- [TASK REQUIREMENTS]: Starting with the line that contains "env _ (api_recv" and stopping after the line that contains "(c1 = x0d →", copy the entries below exactly. Include nothing else.

**** DATA TO USE ****

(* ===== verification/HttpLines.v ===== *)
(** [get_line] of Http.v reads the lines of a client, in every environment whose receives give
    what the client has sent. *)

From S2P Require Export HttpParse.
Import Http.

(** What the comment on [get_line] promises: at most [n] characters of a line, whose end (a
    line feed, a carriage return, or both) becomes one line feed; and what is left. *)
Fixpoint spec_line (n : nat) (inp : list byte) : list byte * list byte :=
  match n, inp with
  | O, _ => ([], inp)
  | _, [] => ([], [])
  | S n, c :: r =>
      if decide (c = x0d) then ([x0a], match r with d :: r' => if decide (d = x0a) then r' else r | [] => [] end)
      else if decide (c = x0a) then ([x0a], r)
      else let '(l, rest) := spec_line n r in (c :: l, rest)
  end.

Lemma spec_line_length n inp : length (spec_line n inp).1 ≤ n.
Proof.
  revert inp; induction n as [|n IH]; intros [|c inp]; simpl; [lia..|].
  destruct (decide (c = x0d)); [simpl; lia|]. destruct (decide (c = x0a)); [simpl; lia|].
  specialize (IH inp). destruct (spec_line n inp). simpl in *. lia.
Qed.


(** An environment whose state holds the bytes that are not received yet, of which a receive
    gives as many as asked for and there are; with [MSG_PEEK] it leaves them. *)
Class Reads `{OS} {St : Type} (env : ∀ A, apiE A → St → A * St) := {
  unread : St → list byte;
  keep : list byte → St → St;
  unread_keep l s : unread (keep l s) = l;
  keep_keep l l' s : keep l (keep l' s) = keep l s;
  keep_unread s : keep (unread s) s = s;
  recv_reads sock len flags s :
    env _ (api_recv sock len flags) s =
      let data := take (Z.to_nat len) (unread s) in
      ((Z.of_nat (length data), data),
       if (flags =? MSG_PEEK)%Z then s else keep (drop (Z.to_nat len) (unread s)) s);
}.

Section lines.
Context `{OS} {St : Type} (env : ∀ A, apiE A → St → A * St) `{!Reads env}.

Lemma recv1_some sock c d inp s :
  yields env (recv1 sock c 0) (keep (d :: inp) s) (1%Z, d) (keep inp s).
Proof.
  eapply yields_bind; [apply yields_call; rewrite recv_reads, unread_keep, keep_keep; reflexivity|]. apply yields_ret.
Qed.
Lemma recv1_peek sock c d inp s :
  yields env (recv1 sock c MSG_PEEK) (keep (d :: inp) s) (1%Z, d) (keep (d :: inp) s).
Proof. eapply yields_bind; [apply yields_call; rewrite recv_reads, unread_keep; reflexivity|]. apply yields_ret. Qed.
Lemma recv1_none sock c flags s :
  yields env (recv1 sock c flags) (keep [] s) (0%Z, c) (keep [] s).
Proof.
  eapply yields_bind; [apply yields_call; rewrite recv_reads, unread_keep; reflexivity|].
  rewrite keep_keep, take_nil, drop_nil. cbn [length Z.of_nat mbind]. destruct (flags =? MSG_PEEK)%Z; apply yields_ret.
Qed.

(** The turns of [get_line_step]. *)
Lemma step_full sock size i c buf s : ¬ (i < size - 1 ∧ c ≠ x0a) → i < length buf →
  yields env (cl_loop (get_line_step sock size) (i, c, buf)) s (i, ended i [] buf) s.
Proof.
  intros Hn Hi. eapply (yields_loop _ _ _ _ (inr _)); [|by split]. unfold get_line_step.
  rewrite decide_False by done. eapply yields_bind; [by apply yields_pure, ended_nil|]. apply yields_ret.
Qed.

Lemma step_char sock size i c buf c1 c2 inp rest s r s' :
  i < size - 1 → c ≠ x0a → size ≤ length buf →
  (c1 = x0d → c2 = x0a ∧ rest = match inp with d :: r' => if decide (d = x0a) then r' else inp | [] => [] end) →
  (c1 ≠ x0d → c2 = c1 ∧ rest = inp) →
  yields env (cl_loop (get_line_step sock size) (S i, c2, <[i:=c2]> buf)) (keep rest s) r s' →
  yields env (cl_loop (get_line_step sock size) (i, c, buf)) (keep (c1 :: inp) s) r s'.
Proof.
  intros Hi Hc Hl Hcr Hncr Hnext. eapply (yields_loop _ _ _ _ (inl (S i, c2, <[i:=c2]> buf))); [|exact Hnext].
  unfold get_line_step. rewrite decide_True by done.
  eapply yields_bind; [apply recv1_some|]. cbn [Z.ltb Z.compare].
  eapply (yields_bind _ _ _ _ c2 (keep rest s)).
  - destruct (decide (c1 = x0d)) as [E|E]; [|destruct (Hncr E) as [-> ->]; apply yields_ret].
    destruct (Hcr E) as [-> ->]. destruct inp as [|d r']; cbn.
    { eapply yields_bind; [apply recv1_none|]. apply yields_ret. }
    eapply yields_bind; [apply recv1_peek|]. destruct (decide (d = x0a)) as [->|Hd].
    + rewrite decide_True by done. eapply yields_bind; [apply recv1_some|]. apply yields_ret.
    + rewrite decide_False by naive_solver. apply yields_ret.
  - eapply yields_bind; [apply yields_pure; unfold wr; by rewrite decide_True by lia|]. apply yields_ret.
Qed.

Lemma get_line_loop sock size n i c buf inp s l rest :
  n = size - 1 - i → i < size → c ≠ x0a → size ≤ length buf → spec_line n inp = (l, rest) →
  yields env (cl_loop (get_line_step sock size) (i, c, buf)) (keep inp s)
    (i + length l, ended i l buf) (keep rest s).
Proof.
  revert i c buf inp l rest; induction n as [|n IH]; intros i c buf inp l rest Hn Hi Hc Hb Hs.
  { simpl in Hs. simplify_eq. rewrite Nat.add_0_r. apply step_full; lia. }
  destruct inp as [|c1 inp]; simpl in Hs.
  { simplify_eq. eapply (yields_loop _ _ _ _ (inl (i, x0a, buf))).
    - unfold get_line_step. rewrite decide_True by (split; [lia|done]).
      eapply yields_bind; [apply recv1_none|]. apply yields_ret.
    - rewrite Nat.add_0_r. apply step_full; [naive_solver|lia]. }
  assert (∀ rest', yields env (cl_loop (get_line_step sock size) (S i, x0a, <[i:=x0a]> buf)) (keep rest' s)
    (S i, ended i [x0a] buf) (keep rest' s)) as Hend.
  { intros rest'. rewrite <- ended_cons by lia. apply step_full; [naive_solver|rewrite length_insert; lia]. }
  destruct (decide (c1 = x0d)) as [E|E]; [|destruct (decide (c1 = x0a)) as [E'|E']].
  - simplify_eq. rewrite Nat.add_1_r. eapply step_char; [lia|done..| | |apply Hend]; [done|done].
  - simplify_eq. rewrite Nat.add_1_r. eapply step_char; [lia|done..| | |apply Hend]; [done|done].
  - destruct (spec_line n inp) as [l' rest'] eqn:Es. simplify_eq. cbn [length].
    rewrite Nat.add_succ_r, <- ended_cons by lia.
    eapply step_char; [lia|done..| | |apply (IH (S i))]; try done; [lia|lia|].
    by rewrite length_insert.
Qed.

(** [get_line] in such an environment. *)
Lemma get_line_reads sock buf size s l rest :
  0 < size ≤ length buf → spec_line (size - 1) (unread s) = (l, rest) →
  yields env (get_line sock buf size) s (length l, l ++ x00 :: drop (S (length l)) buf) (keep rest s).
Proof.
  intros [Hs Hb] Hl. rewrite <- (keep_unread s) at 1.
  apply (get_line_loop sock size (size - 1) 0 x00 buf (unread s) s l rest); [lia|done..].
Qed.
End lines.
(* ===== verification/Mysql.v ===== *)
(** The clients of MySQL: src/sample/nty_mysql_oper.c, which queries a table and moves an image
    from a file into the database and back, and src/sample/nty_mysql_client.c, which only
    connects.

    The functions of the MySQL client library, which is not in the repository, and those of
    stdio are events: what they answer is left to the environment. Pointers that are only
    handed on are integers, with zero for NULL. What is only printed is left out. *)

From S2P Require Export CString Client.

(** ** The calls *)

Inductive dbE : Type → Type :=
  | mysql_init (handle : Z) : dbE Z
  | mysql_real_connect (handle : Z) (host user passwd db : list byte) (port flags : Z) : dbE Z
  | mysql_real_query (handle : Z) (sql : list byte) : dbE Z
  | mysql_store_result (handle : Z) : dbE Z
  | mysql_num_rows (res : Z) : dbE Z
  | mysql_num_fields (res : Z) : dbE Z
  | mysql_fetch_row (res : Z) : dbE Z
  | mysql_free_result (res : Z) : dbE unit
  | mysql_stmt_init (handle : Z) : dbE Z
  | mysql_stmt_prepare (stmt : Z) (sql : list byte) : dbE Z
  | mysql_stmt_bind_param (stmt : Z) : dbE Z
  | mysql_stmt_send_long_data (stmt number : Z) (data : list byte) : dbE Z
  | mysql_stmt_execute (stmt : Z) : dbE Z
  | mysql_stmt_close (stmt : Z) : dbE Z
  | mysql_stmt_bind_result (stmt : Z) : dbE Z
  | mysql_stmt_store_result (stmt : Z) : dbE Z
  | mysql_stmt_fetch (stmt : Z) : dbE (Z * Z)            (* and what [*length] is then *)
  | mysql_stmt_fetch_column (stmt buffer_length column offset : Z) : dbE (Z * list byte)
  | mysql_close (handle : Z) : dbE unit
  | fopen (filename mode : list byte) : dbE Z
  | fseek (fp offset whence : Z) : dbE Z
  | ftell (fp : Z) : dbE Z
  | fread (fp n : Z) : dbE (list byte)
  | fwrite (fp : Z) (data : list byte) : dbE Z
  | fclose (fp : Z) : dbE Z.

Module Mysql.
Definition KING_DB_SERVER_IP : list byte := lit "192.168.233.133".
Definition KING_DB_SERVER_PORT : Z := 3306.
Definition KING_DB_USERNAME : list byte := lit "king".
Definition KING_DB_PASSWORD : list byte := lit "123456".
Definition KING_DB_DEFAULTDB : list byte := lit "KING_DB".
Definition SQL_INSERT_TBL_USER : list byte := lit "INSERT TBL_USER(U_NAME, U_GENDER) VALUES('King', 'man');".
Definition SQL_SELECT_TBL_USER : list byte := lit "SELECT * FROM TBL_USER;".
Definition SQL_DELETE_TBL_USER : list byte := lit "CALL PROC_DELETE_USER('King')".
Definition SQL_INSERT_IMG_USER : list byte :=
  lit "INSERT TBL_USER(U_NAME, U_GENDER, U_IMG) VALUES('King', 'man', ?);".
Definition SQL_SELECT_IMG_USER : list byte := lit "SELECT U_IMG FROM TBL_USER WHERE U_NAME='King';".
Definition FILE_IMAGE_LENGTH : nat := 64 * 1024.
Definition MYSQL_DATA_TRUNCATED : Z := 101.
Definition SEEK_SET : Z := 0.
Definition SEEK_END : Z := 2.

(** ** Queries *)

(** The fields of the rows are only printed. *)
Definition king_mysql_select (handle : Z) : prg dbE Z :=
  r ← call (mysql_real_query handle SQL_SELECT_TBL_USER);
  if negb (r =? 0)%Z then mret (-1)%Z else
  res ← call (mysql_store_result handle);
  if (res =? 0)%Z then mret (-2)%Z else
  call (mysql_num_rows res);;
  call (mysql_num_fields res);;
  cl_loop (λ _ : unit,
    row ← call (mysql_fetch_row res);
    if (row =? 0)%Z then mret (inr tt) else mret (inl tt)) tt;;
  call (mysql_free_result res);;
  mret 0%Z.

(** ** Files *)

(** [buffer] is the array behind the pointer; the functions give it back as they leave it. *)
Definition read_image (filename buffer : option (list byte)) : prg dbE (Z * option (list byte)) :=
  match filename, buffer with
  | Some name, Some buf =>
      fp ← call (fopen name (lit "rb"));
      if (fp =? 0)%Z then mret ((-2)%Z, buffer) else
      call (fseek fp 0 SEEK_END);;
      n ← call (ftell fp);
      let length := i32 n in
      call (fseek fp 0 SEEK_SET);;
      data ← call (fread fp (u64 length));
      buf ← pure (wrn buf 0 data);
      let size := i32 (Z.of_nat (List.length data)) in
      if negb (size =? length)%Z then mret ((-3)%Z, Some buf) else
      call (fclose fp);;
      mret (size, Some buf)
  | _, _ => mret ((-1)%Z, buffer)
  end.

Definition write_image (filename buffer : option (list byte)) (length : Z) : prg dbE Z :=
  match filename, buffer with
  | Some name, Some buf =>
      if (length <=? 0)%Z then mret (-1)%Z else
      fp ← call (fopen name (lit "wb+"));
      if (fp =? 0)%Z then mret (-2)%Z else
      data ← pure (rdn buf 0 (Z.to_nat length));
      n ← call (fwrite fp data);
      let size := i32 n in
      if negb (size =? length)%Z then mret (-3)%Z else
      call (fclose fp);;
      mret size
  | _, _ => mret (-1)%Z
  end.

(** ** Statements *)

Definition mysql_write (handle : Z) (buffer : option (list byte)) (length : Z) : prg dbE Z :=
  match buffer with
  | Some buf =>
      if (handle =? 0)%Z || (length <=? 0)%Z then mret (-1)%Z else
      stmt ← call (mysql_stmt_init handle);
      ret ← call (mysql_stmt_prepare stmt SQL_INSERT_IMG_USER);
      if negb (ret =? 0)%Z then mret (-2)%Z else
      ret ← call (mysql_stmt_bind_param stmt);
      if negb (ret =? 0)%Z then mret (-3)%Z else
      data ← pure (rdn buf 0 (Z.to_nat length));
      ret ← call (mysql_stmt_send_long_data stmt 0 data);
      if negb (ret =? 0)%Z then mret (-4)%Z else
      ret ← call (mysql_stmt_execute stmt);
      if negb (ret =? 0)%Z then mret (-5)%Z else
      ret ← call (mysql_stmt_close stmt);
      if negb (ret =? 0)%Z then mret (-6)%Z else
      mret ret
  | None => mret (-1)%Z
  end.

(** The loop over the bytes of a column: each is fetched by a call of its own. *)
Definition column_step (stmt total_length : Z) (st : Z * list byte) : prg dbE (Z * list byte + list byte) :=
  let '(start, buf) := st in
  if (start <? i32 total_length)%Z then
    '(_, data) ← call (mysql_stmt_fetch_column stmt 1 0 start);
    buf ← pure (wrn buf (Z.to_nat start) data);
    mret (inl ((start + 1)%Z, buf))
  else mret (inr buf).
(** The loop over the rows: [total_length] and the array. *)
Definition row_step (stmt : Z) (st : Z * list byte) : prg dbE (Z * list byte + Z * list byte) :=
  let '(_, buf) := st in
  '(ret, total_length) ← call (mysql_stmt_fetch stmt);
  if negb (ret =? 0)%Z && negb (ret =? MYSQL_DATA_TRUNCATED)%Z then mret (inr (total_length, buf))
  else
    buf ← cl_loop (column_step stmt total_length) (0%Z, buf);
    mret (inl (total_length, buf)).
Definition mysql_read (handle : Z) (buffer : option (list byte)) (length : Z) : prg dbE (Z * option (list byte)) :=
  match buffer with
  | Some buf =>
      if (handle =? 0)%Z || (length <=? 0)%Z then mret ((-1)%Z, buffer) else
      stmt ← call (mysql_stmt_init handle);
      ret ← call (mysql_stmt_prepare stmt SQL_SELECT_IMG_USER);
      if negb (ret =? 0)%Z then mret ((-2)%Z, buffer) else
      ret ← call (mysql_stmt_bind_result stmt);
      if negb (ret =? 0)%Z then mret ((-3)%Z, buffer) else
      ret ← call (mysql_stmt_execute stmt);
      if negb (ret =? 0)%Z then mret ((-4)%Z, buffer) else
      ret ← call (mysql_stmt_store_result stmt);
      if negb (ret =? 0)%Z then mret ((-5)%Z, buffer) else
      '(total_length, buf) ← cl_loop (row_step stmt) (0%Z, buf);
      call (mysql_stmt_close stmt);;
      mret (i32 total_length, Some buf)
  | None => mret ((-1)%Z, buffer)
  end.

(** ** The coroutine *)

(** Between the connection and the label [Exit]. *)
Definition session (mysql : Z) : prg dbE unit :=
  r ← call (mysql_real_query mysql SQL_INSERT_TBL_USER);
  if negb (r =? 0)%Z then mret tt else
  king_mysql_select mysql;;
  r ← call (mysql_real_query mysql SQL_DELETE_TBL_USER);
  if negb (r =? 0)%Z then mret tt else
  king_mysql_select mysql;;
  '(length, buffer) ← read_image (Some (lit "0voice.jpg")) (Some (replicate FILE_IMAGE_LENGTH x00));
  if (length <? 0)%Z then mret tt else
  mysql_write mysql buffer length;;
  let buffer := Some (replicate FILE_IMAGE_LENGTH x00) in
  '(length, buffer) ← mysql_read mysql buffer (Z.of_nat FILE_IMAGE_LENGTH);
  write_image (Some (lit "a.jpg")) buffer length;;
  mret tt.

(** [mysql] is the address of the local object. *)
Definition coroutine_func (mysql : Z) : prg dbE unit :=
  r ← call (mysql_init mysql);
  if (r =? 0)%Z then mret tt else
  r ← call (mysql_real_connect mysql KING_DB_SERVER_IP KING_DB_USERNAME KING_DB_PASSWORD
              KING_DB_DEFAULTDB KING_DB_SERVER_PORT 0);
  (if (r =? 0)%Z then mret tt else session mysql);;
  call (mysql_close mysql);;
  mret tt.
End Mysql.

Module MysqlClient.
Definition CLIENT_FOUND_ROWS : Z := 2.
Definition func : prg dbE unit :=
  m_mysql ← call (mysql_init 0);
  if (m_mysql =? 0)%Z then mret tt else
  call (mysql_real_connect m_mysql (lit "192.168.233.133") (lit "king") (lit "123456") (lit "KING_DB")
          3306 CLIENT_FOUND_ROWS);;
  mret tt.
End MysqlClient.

****

- [WRITTEN ANSWER]:
    env _ (api_recv sock len flags) s =
      let data := take (Z.to_nat len) (unread s) in
      ((Z.of_nat (length data), data),
       if (flags =? MSG_PEEK)%Z then s else keep (drop (Z.to_nat len) (unread s)) s);
}.

Section lines.
Context `{OS} {St : Type} (env : ∀ A, apiE A → St → A * St) `{!Reads env}.

Lemma recv1_some sock c d inp s :
  yields env (recv1 sock c 0) (keep (d :: inp) s) (1%Z, d) (keep inp s).
Proof.
  eapply yields_bind; [apply yields_call; rewrite recv_reads, unread_keep, keep_keep; reflexivity|]. apply yields_ret.
Qed.
Lemma recv1_peek sock c d inp s :
  yields env (recv1 sock c MSG_PEEK) (keep (d :: inp) s) (1%Z, d) (keep (d :: inp) s).
Proof. eapply yields_bind; [apply yields_call; rewrite recv_reads, unread_keep; reflexivity|]. apply yields_ret. Qed.
Lemma recv1_none sock c flags s :
  yields env (recv1 sock c flags) (keep [] s) (0%Z, c) (keep [] s).
Proof.
  eapply yields_bind; [apply yields_call; rewrite recv_reads, unread_keep; reflexivity|].
  rewrite keep_keep, take_nil, drop_nil. cbn [length Z.of_nat mbind]. destruct (flags =? MSG_PEEK)%Z; apply yields_ret.
Qed.

(** The turns of [get_line_step]. *)
Lemma step_full sock size i c buf s : ¬ (i < size - 1 ∧ c ≠ x0a) → i < length buf →
  yields env (cl_loop (get_line_step sock size) (i, c, buf)) s (i, ended i [] buf) s.
Proof.
  intros Hn Hi. eapply (yields_loop _ _ _ _ (inr _)); [|by split]. unfold get_line_step.
  rewrite decide_False by done. eapply yields_bind; [by apply yields_pure, ended_nil|]. apply yields_ret.
Qed.

Lemma step_char sock size i c buf c1 c2 inp rest s r s' :
  i < size - 1 → c ≠ x0a → size ≤ length buf →
  (c1 = x0d → c2 = x0a ∧ rest = match inp with d :: r' => if decide (d = x0a) then r' else inp | [] => [] end) →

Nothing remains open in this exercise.